Since fibroids are benign tumors, they do not grow indefinitely or spread to other organs like malignant tumors. Malignant tumors that form within the muscle of the uterus are called uterine sarcomas. If uterine fibroids are diagnosed by current image diagnosis such as MRI, it is almost certainly presumed to be a benign tumor. On the other hand, tumors that are suspected of being malignant in diagnostic imaging or that suddenly grow in size around menopause may be malignant diseases (sarcomas) and require early diagnosis and treatment.

Classification of uterine fibroids

In general, multiple uterine fibroids are often formed, and they are classified into three types according to the location of the uterine fibroids. The most common type is intramural fibroids, which occur in the muscles of the uterus, and account for about 70% of all uterine fibroids. In addition, there are “submucosal fibroids” that occur inside the uterus and “subserous fibroids” that occur outside the uterus.
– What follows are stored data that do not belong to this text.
(** C23: under the conditions of [undo_restores_turn] on paths and ids, and
    where no one else changes the files, the undo of a turn gives its files back
    as before it, and a redo then gives every one back as the turn left it, with
    nothing left alone or refused. *)
Theorem redo_reverses_undo s es id id2 id3 request force :
  scene (files s) → current s = None → ids_newer (files s) → older (files s) id → es ≠ [] →
  id ∈ ids → id2 ∈ ids → id3 ∈ ids → before id id2 → id3 ≠ id2 → utf8_valid request = true →
  (∀ e, e ∈ es → edit_key e ∈ keys) →
  ∃ s1 s2 s3 res res', turn state_dir r id "turn" request (λ _, writers r es) s = (s1, Ok ()) ∧
    undo state_dir id2 r force s1 = (s2, Ok res) ∧ redo state_dir id3 r force s2 = (s3, Ok res') ∧
    left_alone res' = [] ∧ refused res' = [] ∧ kept (files s) (files s3) ∧
    ∀ key, key ∈ keys → file (files s2) (loc key) = file (files s) (loc key) ∧
                       file (files s3) (loc key) = file (files s1) (loc key).
Proof.
  intros Hs Hc Hnew Hold Hne Hid Hid2 Hid3 Hb Hneq Hutf Hk.
  destruct (turn_spec s es id request Hs Hc Hnew Hid Hutf Hk) as (s1 & E1 & Ht).
  assert (on_files (files s1) s1 = s1) as Eon by by destruct s1.
  destruct (undo_spec _ _ _ _ _ id2 force Hold Hne Ht (by_hand_none _) Hid2) as (sv & cr & s2 & res & E2 & Hc2 & Hkk & V).
  { intros ->. by destruct Hb as [_ []]. }
  rewrite Eon in E2. assert (∀ k, ¬ stale r (files s1) (digest_of r (files s1)) force k) as Hns by (intros k [_ Hd]; by apply Hd).
  destruct (rs_record _ _ _ _ _ _ _ _ _ _ _ _ _ _ V) as (sv' & cr' & TR & Hk'); [|done|].
  { intros E. destruct es as [|e es]; [done|]. assert (edit_key e ∈ []) as He; [|by apply elem_of_nil in He].
    rewrite <-E. apply Hkk. by left. }
  destruct (reverse_spec state_dir r keys ids AP s2 id2 "undo" sv' cr' (λ key, file (files s1) (loc key))
    (digest_of r (files s2)) ["undo"] id3 "redo" force (rs_scene _ _ _ _ _ _ _ _ _ _ _ _ _ _ V) Hc2
    (rs_newer _ _ _ _ _ _ _ _ _ _ _ _ _ _ V)) as (s3 & res' & E3 & _ & V'); try done; [|set_solver|].
  { split; [apply TR|]. intros name Hn. destruct (rs_folders _ _ _ _ _ _ _ _ _ _ _ _ _ _ V name Hn) as [?|Hn']; [by left|right].
    destruct (tn_folders _ _ _ _ Ht name Hn') as [->|?]; [done|]. eapply before_trans; [by apply Hold|done]. }
  assert (∀ k, ¬ stale r (files s2) (digest_of r (files s2)) force k) as Hns' by (intros k [_ Hd]; by apply Hd).
  exists s1, s2, s3, res, res'. split_and!; [done..| | | |].
  - rewrite (rs_left _ _ _ _ _ _ _ _ _ _ _ _ _ _ V'). apply filter_none, Forall_true, Hns'.
  - apply V'.
  - eapply kept_trans; [apply Ht|]. eapply kept_trans; [apply V|apply V'].
  - intros key Hkey. destruct (decide (key ∈ edit_key <$> es)) as [He|He].
    + split; [apply (rs_was _ _ _ _ _ _ _ _ _ _ _ _ _ _ V)|apply (rs_was _ _ _ _ _ _ _ _ _ _ _ _ _ _ V')]; try done.
      * by apply Hkk.
      * by apply Hk', Hkk.
    + rewrite (rs_other _ _ _ _ _ _ _ _ _ _ _ _ _ _ V'), (rs_other _ _ _ _ _ _ _ _ _ _ _ _ _ _ V); try done.
      * split; [|done]. rewrite (tn_files _ _ _ _ Ht) by done. by apply held_other.
      * left. by rewrite Hkk.
      * left. by rewrite Hk', Hkk.
Qed.
End writers.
Submucosal fibroids that form inside the uterus tend to cause strong symptoms even if they are small, and the amount of menstrual flow increases. Conversely, subserosal fibroids outside the uterus tend to be less symptomatic even if they grow larger. Intramural fibroids occur in the wall of the uterus, and can be said to be an intermediate type between submucosal fibroids and subserous fibroids in terms of location and symptoms.

Main symptoms of uterine fibroids

80-90% of people with uterine fibroids do not develop any symptoms and often go unnoticed until they are discovered during a cervical cancer screening. On the other hand, 10% to 20% of patients have symptoms that interfere with daily life and require some form of treatment.

Main symptoms of uterine fibroids

  • Menorrhagia, anemia
  • dysmenorrhea
  • Frequent urination
  • pain during intercourse
  • infertility

Typical symptoms include heavy bleeding (hypermenorrhea) and abdominal pain before or during menstruation (dysmenorrhea). However, dysmenorrhea, which causes severe pain, is more common in endometriosis (adenomyosis: a condition in which endometriosis occurs in the myometrium) than in fibroids. I can’t generalize.

It is estimated that about 60 to 70% of anemia is caused by menorrhagia if menstrual cycles occur. However, there are many cases in which anemia is neglected because the amount of bleeding is large and chronic anemia is difficult to recognize.

It can also affect fertility. A slight increase in menstrual flow may indicate a deformed uterine lining. If you are having trouble getting pregnant, we recommend that you take a checkup or consult with a nearby obstetrics and gynecology department.

On the other hand, the size of the fibroid may also cause symptoms. In general, the uterus of women in the sexual maturity period (from the end of puberty to menopause) is about the size of a hen’s egg. As a result, there are symptoms such as frequent urination and continued pressure symptoms in the pelvis.